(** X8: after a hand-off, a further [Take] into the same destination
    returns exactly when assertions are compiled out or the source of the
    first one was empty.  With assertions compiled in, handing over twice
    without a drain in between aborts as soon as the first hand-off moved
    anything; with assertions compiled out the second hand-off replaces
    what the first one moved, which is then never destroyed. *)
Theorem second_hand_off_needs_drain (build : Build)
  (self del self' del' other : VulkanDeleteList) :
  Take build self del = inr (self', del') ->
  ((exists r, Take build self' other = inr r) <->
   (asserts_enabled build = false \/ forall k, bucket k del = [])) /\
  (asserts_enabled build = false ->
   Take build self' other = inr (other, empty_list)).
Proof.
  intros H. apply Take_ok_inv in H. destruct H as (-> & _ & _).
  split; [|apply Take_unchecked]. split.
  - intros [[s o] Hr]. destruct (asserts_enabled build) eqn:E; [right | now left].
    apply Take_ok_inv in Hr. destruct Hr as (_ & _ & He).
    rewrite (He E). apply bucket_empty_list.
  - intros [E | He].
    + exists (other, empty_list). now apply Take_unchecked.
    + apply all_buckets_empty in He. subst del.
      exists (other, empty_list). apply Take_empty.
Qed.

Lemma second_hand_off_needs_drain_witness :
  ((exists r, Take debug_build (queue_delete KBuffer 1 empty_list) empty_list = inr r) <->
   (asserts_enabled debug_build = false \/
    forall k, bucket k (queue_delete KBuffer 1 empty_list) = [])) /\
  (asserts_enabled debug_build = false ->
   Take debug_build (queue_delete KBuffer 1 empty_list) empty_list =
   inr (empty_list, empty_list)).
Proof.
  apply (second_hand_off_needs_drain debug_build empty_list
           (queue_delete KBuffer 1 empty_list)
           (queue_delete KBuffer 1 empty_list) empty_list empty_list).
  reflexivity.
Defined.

━━━━

■ About this task ■
The full listing, repeated exactly, is the expected answer.

■ Reply to the exercise ■
(** X8: after a hand-off, a further [Take] into the same destination
    returns exactly when assertions are compiled out or the source of the
    first one was empty.  With assertions compiled in, handing over twice
    without a drain in between aborts as soon as the first hand-off moved
    anything; with assertions compiled out the second hand-off replaces
    what the first one moved, which is then never destroyed. *)
Theorem second_hand_off_needs_drain (build : Build)
  (self del self' del' other : VulkanDeleteList) :
  Take build self del = inr (self', del') ->
  ((exists r, Take build self' other = inr r) <->
   (asserts_enabled build = false \/ forall k, bucket k del = [])) /\
  (asserts_enabled build = false ->
   Take build self' other = inr (other, empty_list)).
Proof.
  intros H. apply Take_ok_inv in H. destruct H as (-> & _ & _).
  split; [|apply Take_unchecked]. split.
  - intros [[s o] Hr]. destruct (asserts_enabled build) eqn:E; [right | now left].
    apply Take_ok_inv in Hr. destruct Hr as (_ & _ & He).
    rewrite (He E). apply bucket_empty_list.
  - intros [E | He].
    + exists (other, empty_list). now apply Take_unchecked.
    + apply all_buckets_empty in He. subst del.
      exists (other, empty_list). apply Take_empty.
Qed.

Lemma second_hand_off_needs_drain_witness :
  ((exists r, Take debug_build (queue_delete KBuffer 1 empty_list) empty_list = inr r) <->
   (asserts_enabled debug_build = false \/
    forall k, bucket k (queue_delete KBuffer 1 empty_list) = [])) /\
  (asserts_enabled debug_build = false ->
   Take debug_build (queue_delete KBuffer 1 empty_list) empty_list =
   inr (empty_list, empty_list)).
Proof.
  apply (second_hand_off_needs_drain debug_build empty_list
           (queue_delete KBuffer 1 empty_list)
           (queue_delete KBuffer 1 empty_list) empty_list empty_list).
  reflexivity.
Defined.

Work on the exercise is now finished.